• Task directions
Each entry below needs to be retyped exactly as given.

(Record extracts Opens)

(* ===== verification/ScheduleExpression.v ===== *)
(** * Schedule expressions

    Models [schedule_expression.rs]: from an expression ("every 2 hours", "daily
    at 09:30", a five-field cron line, "once:" and a timestamp) and a reference
    time, the next run.  The calendar is the [Chrono] interface; an arithmetic
    step of chrono that panics is [Panic] here, so "returns an error" and
    "panics" stay apart.  Unsigned subtraction is taken with overflow checks. *)
From S2P Require Import Prelude RustStr Chrono.
Local Open Scope Z_scope.

Module IntervalUnit.
Inductive t : Type := Minute | Hour | Day | Week | Month | Quarter | Year.
End IntervalUnit.
Module IntervalSchedule.
Record t : Type := mk { amount : Z; unit : IntervalUnit.t }.
End IntervalSchedule.
Module CalendarInterval.
Inductive t : Type := Days (n : Z) | Months (n : Z).
End CalendarInterval.

Definition is_manual_expression (expression : str) : bool :=
  existsb (str_eqb (trim expression)) [lit "manual"; lit "manual run"].

(** ** Intervals *)
Definition unit_of (raw_unit : str) : option IntervalUnit.t :=
  let unit := trim_end_matches_char 115 raw_unit in
  let one_of l := existsb (fun s => str_eqb unit (lit s)) l in
  if one_of ["minute"; "min"]%string then Some IntervalUnit.Minute
  else if one_of ["hour"; "hr"]%string then Some IntervalUnit.Hour
  else if one_of ["day"]%string then Some IntervalUnit.Day
  else if one_of ["week"]%string then Some IntervalUnit.Week
  else if one_of ["month"]%string then Some IntervalUnit.Month
  else if one_of ["quarter"]%string then Some IntervalUnit.Quarter
  else if one_of ["year"]%string then Some IntervalUnit.Year
  else None.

(Record extracts Closes)

• Answer box
(* ===== verification/ScheduleExpression.v ===== *)
(** * Schedule expressions

    Models [schedule_expression.rs]: from an expression ("every 2 hours", "daily
    at 09:30", a five-field cron line, "once:" and a timestamp) and a reference
    time, the next run.  The calendar is the [Chrono] interface; an arithmetic
    step of chrono that panics is [Panic] here, so "returns an error" and
    "panics" stay apart.  Unsigned subtraction is taken with overflow checks. *)
From S2P Require Import Prelude RustStr Chrono.
Local Open Scope Z_scope.

Module IntervalUnit.
Inductive t : Type := Minute | Hour | Day | Week | Month | Quarter | Year.
End IntervalUnit.
Module IntervalSchedule.
Record t : Type := mk { amount : Z; unit : IntervalUnit.t }.
End IntervalSchedule.
Module CalendarInterval.
Inductive t : Type := Days (n : Z) | Months (n : Z).
End CalendarInterval.

Definition is_manual_expression (expression : str) : bool :=
  existsb (str_eqb (trim expression)) [lit "manual"; lit "manual run"].

(** ** Intervals *)
Definition unit_of (raw_unit : str) : option IntervalUnit.t :=
  let unit := trim_end_matches_char 115 raw_unit in
  let one_of l := existsb (fun s => str_eqb unit (lit s)) l in
  if one_of ["minute"; "min"]%string then Some IntervalUnit.Minute
  else if one_of ["hour"; "hr"]%string then Some IntervalUnit.Hour
  else if one_of ["day"]%string then Some IntervalUnit.Day
  else if one_of ["week"]%string then Some IntervalUnit.Week
  else if one_of ["month"]%string then Some IntervalUnit.Month
  else if one_of ["quarter"]%string then Some IntervalUnit.Quarter
  else if one_of ["year"]%string then Some IntervalUnit.Year
  else None.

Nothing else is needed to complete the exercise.